Title | Bivariate probit with partial observability and a single dependent variable | |
Author | Vince Wiggins and Brian Poi, StataCorp |
I’m trying to estimate a bivariate probit with partial observability following Abowd and Farber (1982), Maddala (1983), and Poirier (1980). The problem is that we have only one dependent variable (the product of the two latent dependent variables), and the biprobit command in Stata requires two different dependent variables!

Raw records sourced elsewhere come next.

(** C7: with the file open, [is_binary] answers true exactly when the
    sample, the first 8192 bytes of the file or all of it when it is
    shorter, holds a null byte or is not strict UTF-8; when the file
    cannot be opened or read, it answers true. *)
Theorem is_binary_null_or_undecodable (w : World) (p : string) :
  (forall data,
     open_rb w p = Return data ->
     let sample := Py.read_prefix default_sample_size data in
     (exists rest, data = (sample ++ rest)%string)
     /\ String.length sample = Nat.min (Z.to_nat 8192) (String.length data)
     /\ (is_binary w p default_sample_size = true <->
         In zero (list_ascii_of_string sample) \/ Py.decodes_utf8 sample = false))
  /\ (forall e, open_rb w p = Raise e -> is_binary w p default_sample_size = true).
Proof.
  split.
  - intros data Hdata sample. subst sample.
    unfold is_binary. rewrite Hdata.
    unfold Py.read_prefix, default_sample_size.
    change (8192 <? 0) with false. cbv iota.
    split; [apply substring_prefix|].
    split; [apply substring_prefix_length|].
    rewrite <- contains_null_In.
    destruct (Py.contains_null _); [split; auto|].
    destruct (Py.decodes_utf8 _).
    + split; [discriminate | intros [H|H]; discriminate H].
    + split; auto.
  - intros e He. unfold is_binary. rewrite He. reflexivity.
Qed.

Lemma is_binary_null_or_undecodable_witness :
  open_rb Examples.abc_world "root/b.bin" = Return Examples.bytes_012
  /\ Py.read_prefix default_sample_size Examples.bytes_012 = Examples.bytes_012
  /\ (is_binary Examples.abc_world "root/b.bin" default_sample_size = true <->
      In zero (list_ascii_of_string Examples.bytes_012)
      \/ Py.decodes_utf8 Examples.bytes_012 = false)
  /\ is_binary Examples.abc_world "root/missing" default_sample_size = true.
Proof.
  split; [vm_compute; reflexivity|].
  split; [vm_compute; reflexivity|].
  split.
  - apply (proj1 (is_binary_null_or_undecodable Examples.abc_world "root/b.bin")
             Examples.bytes_012).
    vm_compute; reflexivity.
  - apply (proj2 (is_binary_null_or_undecodable Examples.abc_world "root/missing")
             (Disk.enoent "root/missing")).
    vm_compute; reflexivity.
Defined.

Lemma get_file_metadata_stat_failure w p e :
  os_stat w p = Raise e -> get_file_metadata w p = unknown_metadata e.
Proof. intros H. unfold get_file_metadata. rewrite H. reflexivity. Qed.

(** C8, as the code has it: whenever the filter itself returns, one
    worker call returns exactly one result for its path. A rejected path
    and a binary file are skipped; an exception while the header is built
    or the content is read becomes an error result with the text of the
    exception, except a decoding error, which becomes a skip; a failure
    of [stat] is absorbed by the metadata reader into the fallback
    dictionary and does not make an error result. *)
Theorem process_file_returns_one_result (w : World) (args : Args) (p cs : string)
    (ok : bool) :
  should_process_file w p args = Return ok ->
  exists r,
    process_file w args p cs = Return r
    /\ file_path_of r = p
    /\ (if negb ok then r = Skipped p "filtered out by rules"
        else if is_binary w p default_sample_size && negb (include_binary args)
        then r = Skipped p "binary file"
        else
          match build_file_header w p args (get_file_metadata w p) cs with
          | Raise e => r = Error p (exn_msg e)
          | Return hf =>
              match read_text w p with
              | Return content =>
                  r = Success p (get_file_metadata w p) (fst hf) content (snd hf)
              | Raise e =>
                  if is_unicode_error e then r = Skipped p "encoding error"
                  else r = Error p (exn_msg e)
              end
          end)
    /\ (forall e, os_stat w p = Raise e -> get_file_metadata w p = unknown_metadata e).
Proof.
  intros Hok.
  destruct (process_file w args p cs) as [r|e] eqn:Hr.
  - exists r. split; [reflexivity|].
    split; [eapply process_file_path, Hr|].
    split; [|apply get_file_metadata_stat_failure].
    rewrite process_file_unfold, Hok in Hr. simpl in Hr. unfold try_block in Hr.
    destruct (negb ok); [congruence|].
    destruct (is_binary w p default_sample_size && negb (include_binary args));
      [congruence|].
    destruct (build_file_header w p args (get_file_metadata w p) cs) as [hf|e'];
      simpl in Hr; [|congruence].
    destruct (read_text w p) as [content|e']; [congruence|].
    destruct (is_unicode_error e'); congruence.
  - apply process_file_raises in Hr. congruence.
Qed.

Lemma process_file_returns_one_result_witness :
  exists r,
    process_file Examples.abc_world Examples.abc_args "root/a.txt" "#" = Return r
    /\ file_path_of r = "root/a.txt"%string
    /\ status r = "success"%string.
Proof.
  destruct (process_file_returns_one_result Examples.abc_world Examples.abc_args
              "root/a.txt" "#" true ltac:(vm_compute; reflexivity))
    as (r & Hr & Hpath & Hcase & _).
  exists r. split; [exact Hr|]. split; [exact Hpath|].
  vm_compute in Hcase. rewrite Hcase. reflexivity.
Defined.

(** C8 as stated fails twice. A failure of [stat] while the metadata is
    read gives a success result, not an error result; and a failure of
    [getsize] inside the filter, which runs outside the [try] block, makes
    the worker call itself raise. *)
Lemma process_file_stat_failure_is_no_error :
  (os_stat Examples.nostat_world "root/a.txt" = Raise (Examples.eacces "root/a.txt")
   /\ exists h f,
        process_file Examples.nostat_world Examples.abc_args "root/a.txt" "#"
        = Return (Success "root/a.txt"
                    (unknown_metadata (Examples.eacces "root/a.txt")) h "hello" f))
  /\ (should_process_file Examples.nosize_world "root/a.txt" Examples.kb_args
      = Raise (Disk.enoent "root/a.txt")
      /\ process_file Examples.nosize_world Examples.kb_args "root/a.txt" "#"
         = Raise (Disk.enoent "root/a.txt")).
Proof.
  split.
  - split; [vm_compute; reflexivity|].
    do 2 eexists. vm_compute. reflexivity.
  - split; vm_compute; reflexivity.
Qed.





Lemma build_file_header_raises w p args metadata cs e :
  build_file_header w p args metadata cs = Raise e ->
  os_path_relpath w p (path args) = Raise e.
Proof.
  unfold build_file_header.
  destruct (os_path_relpath w p (path args)) as [rel|e']; simpl.
  - repeat match goal with
           | |- context [if ?b then _ else _] => destruct b
           end; discriminate.
  - intros [= ->]. reflexivity.
Qed.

The bivariate probit (biprobit) model has two binary dependent variables that we assume are correlated. Partial observability occurs when we can observe a positive outcome for only one of the dependent variables when the other is also positive. For example, assume y1 and y2 are our two dependent variables, and we have the following cross-tabulation of the outcomes:
. tabulate y1 y2
y2 | ||||
y1 | 0 1 | Total | ||
0 | 26 26 | 52 | ||
1 | 8 14 | 22 | ||
Total | 34 40 | 74 |
With partial observability, we know only 14 outcomes are positive for both y1 and y2. We could think of this as a single dependent variable, say y, that is the product of y1 and y2.

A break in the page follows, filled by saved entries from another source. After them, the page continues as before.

(** * Kosmos, the CIAS-X "AI scientist" loop: world model, analysis, planner, loop

    A shallow embedding of [kosmos/ai_scientist] (data_structures.py,
    world_model.py, analysis.py, planner.py, executor.py, scientist_loop.py)
    and the properties of its specification.

    Conventions of the embedding.
    - A Python [float] is a [pyfloat]: a rational ([Qc], canonical, so that
      [==] on finite values is Leibniz equality), an infinity or NaN.  Order
      comparisons are those of IEEE 754.  The sums and quotients of the
      analysis and of the planner, which round, are not computed here but
      taken from the [Runtime], as is the list of the attributes that an
      object inherits from its class.
    - A Python exception is a value of [exn]; a call that may raise returns a
      [result].
    - [dict]s with string keys are [gmap string _] where they are looked up by key
      and association lists where the insertion order is observable.
    - [print] calls are dropped, except for the dictionary reads they perform. *)

From Stdlib Require Import Ascii String QArith Qcanon.
From stdpp Require Import base option numbers list strings gmap pretty.

Set Warnings "-register-all".
Open Scope string_scope.
Open Scope list_scope.
Open Scope Z_scope.

(** ** Exceptions and results *)

Inductive exn : Type :=
| KeyError (key : string)
| IndexError
| TypeError
| AttributeError (name : string)
| ExecutionError (msg : string).

Inductive result (A : Type) : Type :=
| Ok (a : A)
| Raise (e : exn).
Arguments Ok {A} a.
Arguments Raise {A} e.

#[global] Instance result_ret : MRet result := fun _ a => Ok a.
#[global] Instance result_bind : MBind result := fun _ _ f m =>
  match m with
  | Ok a => f a
  | Raise e => Raise e
  end.

Definition is_ok {A} (r : result A) : Prop :=
  match r with Ok _ => True | Raise _ => False end.

(** ** Floats *)

(** A [float]: finite, infinite or NaN.  The two zeros are one value. *)
Inductive pyfloat : Type :=
| Finite (q : Qc)
| PosInf
| NegInf
| NaN.

Definition is_nan (x : pyfloat) : bool :=
  match x with NaN => true | _ => false end.

(** [x < y] on floats: [False] as soon as one side is NaN. *)
Definition float_lt (x y : pyfloat) : bool :=
  match x, y with
  | NaN, _ | _, NaN => false
  | _, NegInf => false
  | NegInf, _ => true
  | PosInf, _ => false
  | Finite _, PosInf => true
  | Finite a, Finite b => bool_decide (a < b)%Qc
  end.

(** ** The Python runtime *)

(** What the code takes from the interpreter and its library, and the
    embedding leaves open.
    - [class_attribute name] says whether an instance of a data class such as
      [Metrics] has an attribute [name] that is not one of its fields, and
      whether values of its type can be ordered: [Some true] for [__doc__] and
      [__module__] (strings), [Some false] for [__dict__], [__class__],
      [__hash__] (which is [None]) and the methods, [None] for a name that
      is no attribute at all.
    - [float_sum l] is the float that [sum(l)] returns, and [float_div x n]
      is [x / n] for a positive [int] [n]; both round. *)
Class Runtime : Type := {
  class_attribute : string → option bool;
  float_sum : list pyfloat → pyfloat;
  float_div : pyfloat → nat → pyfloat
}.

(** ** Python values held by [Dict[str, Any]] fields *)

Inductive pyval : Type :=
| PNone
| PInt (z : Z)
| PFloat (x : pyfloat)
| PStr (s : string)
| PList (l : list pyval)
| PDict (d : list (string * pyval)).

Abbreviation pydict := (list (string * pyval)).

(** ** data_structures.py *)

Record Configuration : Type := {
  forward_config : pydict;
  recon_family : string;
  recon_params : pydict;
  uq_scheme : string;
  uq_params : pydict;
  train_config : pydict
}.

Record Metrics : Type := {
  psnr : pyfloat;
  coverage : pyfloat;
  latency : pyfloat;
  calibration_error : option pyfloat;
  other_metrics : list (string * pyfloat)
}.

(** The field [uq_params] of [Artifacts] is [fitted_uq_params] here: a record
    field name is global, and [Configuration] has a field of that name. *)
Record Artifacts : Type := {
  checkpoint : string;
  fitted_uq_params : pydict;
  train_log : string;
  eval_samples : list string;
  fig_scripts : list string
}.

Record ExperimentRecord : Type := {
  id : string;
  config : Configuration;
  metrics : Metrics;
  artifacts : Artifacts;
  timestamp : string
}.

(** [indices] is a [defaultdict(list)]; its lists hold [(value, id)] tuples. *)
Record WorldModel : Type := {
  experiments : list ExperimentRecord;
  indices : gmap string (list (string * string))
}.

Definition WorldModel_new : WorldModel :=
  {| experiments := []; indices := ∅ |}.

Definition get_all_experiments (wm : WorldModel) : list ExperimentRecord :=
  experiments wm.

(** Reading [d[k]] on a [defaultdict(list)]: a missing key reads as []. *)
Definition defaultdict_get {V} (d : gmap string (list V)) (k : string) : list V :=
  default [] (d !! k).

(** [d[k].append(v)] on a [defaultdict(list)]. *)
Definition defaultdict_append {V} (d : gmap string (list V)) (k : string) (v : V)
  : gmap string (list V) :=
  <[k := defaultdict_get d k ++ [v]]> d.

(** [d[k]] on a plain [dict]. *)
Definition dict_getitem {V} (d : gmap string V) (k : string) : result V :=
  match d !! k with
  | Some v => Ok v
  | None => Raise (KeyError k)
  end.

(** The random identifiers of [uuid.uuid4]: the [n]-th draw of the process is
    [uuid4 n].  [ExperimentRecord.__post_init__] draws again when the id it was
    given is empty.  The result is the record and the number of draws so far. *)
Definition ExperimentRecord_init (uuid4 : nat → string) (draws : nat)
    (id0 : string) (c : Configuration) (m : Metrics) (a : Artifacts)
  : ExperimentRecord * nat :=
  if decide (id0 = "")
  then ({| id := uuid4 draws; config := c; metrics := m; artifacts := a;
           timestamp := "" |}, S draws)
  else ({| id := id0; config := c; metrics := m; artifacts := a;
           timestamp := "" |}, draws).

(** ** world_model.py *)

Module WorldModelManager.

Definition update (uuid4 : nat → string) (draws : nat) (world_model : WorldModel)
    (c : Configuration) (m : Metrics) (a : Artifacts) : WorldModel * nat :=
  let '(experiment, draws') :=
    ExperimentRecord_init uuid4 (S draws) (uuid4 draws) c m a in
  let idx1 := defaultdict_append (indices world_model) "recon_family"
                (recon_family c, id experiment) in
  let idx2 := defaultdict_append idx1 "uq_scheme"
                (uq_scheme c, id experiment) in
  ({| experiments := experiments world_model ++ [experiment];
      indices := idx2 |}, draws').

End WorldModelManager.

(** ** analysis.py *)

(** What an attribute of a [Metrics] object can be: a number (a float field),
    the [None] of an absent calibration error, the [other_metrics] mapping, or
    an attribute that the object inherits from its class, with the answer of
    the runtime whether it can be ordered. *)
Inductive attr_value : Type :=
| ANumber (x : pyfloat)
| ANone
| AMapping (d : list (string * pyfloat))
| AInherited (orderable : bool).

(** The attribute [name] of a [Metrics] object, where it has one: a field
    first, then what the object inherits from its class. *)
Definition attribute `{py : Runtime} (m : Metrics) (name : string)
  : option attr_value :=
  if decide (name = "psnr") then Some (ANumber (psnr m))
  else if decide (name = "coverage") then Some (ANumber (coverage m))
  else if decide (name = "latency") then Some (ANumber (latency m))
  else if decide (name = "calibration_error") then
    match calibration_error m with
    | Some x => Some (ANumber x)
    | None => Some ANone
    end
  else if decide (name = "other_metrics") then Some (AMapping (other_metrics m))
  else AInherited <$> class_attribute name.

(** [getattr(m, name, dflt)]. *)
Definition getattr `{py : Runtime} (m : Metrics) (name : string)
    (dflt : attr_value) : attr_value :=
  match attribute m name with
  | Some v => v
  | None => dflt
  end.

(** [a < b].  Between numbers, the [int] 0 among them, it is the comparison
    of floats.  An inherited attribute is the same object on both sides, the
    class being the same: where its type has an order ([__doc__]) it is not
    smaller than itself, and otherwise the comparison is a [TypeError], as it
    is as soon as one side is [None] or a [dict] or the two sides are of
    different kinds. *)
Definition py_lt (a b : attr_value) : result bool :=
  match a, b with
  | ANumber x, ANumber y => Ok (float_lt x y)
  | AInherited true, AInherited true => Ok false
  | _, _ => Raise TypeError
  end.

Definition py_gt (a b : attr_value) : result bool := py_lt b a.

(** [max(l, key=...)] of Python on the non-empty list [x :: l]: the running
    maximum is replaced by an item whose key is greater. *)
Fixpoint max_by {A} (key : A → pyfloat) (x : A) (l : list A) : A :=
  match l with
  | [] => x
  | y :: rest => max_by key (if float_lt (key x) (key y) then y else x) rest
  end.

(** [min(l)] likewise: the running minimum is replaced by an item that is
    smaller. *)
Fixpoint min_by {A} (key : A → pyfloat) (x : A) (l : list A) : A :=
  match l with
  | [] => x
  | y :: rest => min_by key (if float_lt (key y) (key x) then y else x) rest
  end.

Module AnalysisAgent.

Section ParetoFront.

Context `{py : Runtime}.

Definition default_objectives : list string := ["psnr"; "coverage"].

(** The loop [for obj in objectives] for one pair; the state is the pair of
    flags [(dominates, strictly_better_in_one)]. *)
Fixpoint objectives_loop (metrics1 metrics2 : Metrics) (objectives : list string)
    (strictly_better_in_one : bool) : result (bool * bool) :=
  match objectives with
  | [] => Ok (true, strictly_better_in_one)
  | obj :: rest =>
      let val1 := getattr metrics1 obj (ANumber (Finite 0%Qc)) in
      let val2 := getattr metrics2 obj (ANumber (Finite 0%Qc)) in
      lt ← py_lt val2 val1;
      if (lt : bool) then Ok (false, strictly_better_in_one)
      else gt ← py_gt val2 val1;
           objectives_loop metrics1 metrics2 rest
             (if (gt : bool) then true else strictly_better_in_one)
  end.

(** The loop [for exp2 in experiments]; the result is [is_dominated]. *)
Fixpoint inner_loop (exp1 : ExperimentRecord) (exps : list ExperimentRecord)
    (objectives : list string) : result bool :=
  match exps with
  | [] => Ok false
  | exp2 :: rest =>
      if decide (id exp1 = id exp2) then inner_loop exp1 rest objectives
      else
        flags ← objectives_loop (metrics exp1) (metrics exp2) objectives false;
        if (flags.1 && flags.2)%bool then Ok true
        else inner_loop exp1 rest objectives
  end.

(** The loop [for exp1 in experiments], over the remaining records [todo]. *)
Fixpoint outer_loop (experiments todo : list ExperimentRecord)
    (objectives : list string) (pareto_set : gset string) : result (gset string) :=
  match todo with
  | [] => Ok pareto_set
  | exp1 :: rest =>
      is_dominated ← inner_loop exp1 experiments objectives;
      outer_loop experiments rest objectives
        (if (is_dominated : bool) then pareto_set else pareto_set ∪ {[id exp1]})
  end.

Definition compute_pareto_front (experiments : list ExperimentRecord)
    (objectives : list string) : result (gset string) :=
  match experiments with
  | [] => Ok ∅
  | _ => outer_loop experiments experiments objectives ∅
  end.

End ParetoFront.

Section Formatting.

Context `{py : Runtime}.

(** The formatting built-ins of Python, which the trend strings go through:
    [format_float d x] is [f"{x:.<d>f}"] and [repr_str s] is [repr(s)]. *)
Variable format_float : nat → pyfloat → string.
Variable repr_str : string → string.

The user who raises this question says he does not have two dependent variables; his single dependent variable already reflects the partially observed data. He has a single dependent variable y with 14 positive outcomes and 60 zero outcomes.
The syntax for biprobit is designed so that we can fit a partial observability model whether we have complete data, such as y1 and y2 above, or the product of the two, such as y above. The partial observability model uses only the information from the product of the two dependent variables. So, if we already have that product, we can use any pair of dependent variables that, when multiplied together, produce the same set of positive outcomes observed in the product dependent variable, y.
Many other pairs of variables will do this, and any pair when multiplied to produce the pattern in y will imply the same partial observability model. biprobit will not, however, let us specify a dependent variable that is always 1. To duplicate y would be the easiest way to produce two binary variables that when multiplied together have the same pattern of 0s and 1s as our product variable y.
Taking the easy way and assuming the single product dependent variable is y, we can type
. generate y_copy = y . biprobit (y x1 x2 x3)(y_copy x1 x2 x4), partial
to estimate a bivariate probit model with partial observability. x1, x2, x3 are the covariates for the first dependent variable y1, and x1, x2, x4 are the covariates for the second dependent variable y2.
We use the syntax for a seemingly unrelated bivariate probit model, so we can specify different regressors for the equations for y1 and y2. With the partially observable variant of the model, we only observe the product of y1 and y2. The partially observable model is particularly difficult to estimate when the same set of regressors is used for both equations, and the parameters may not even be identified. Poirier (1980) discusses in detail identification for this model.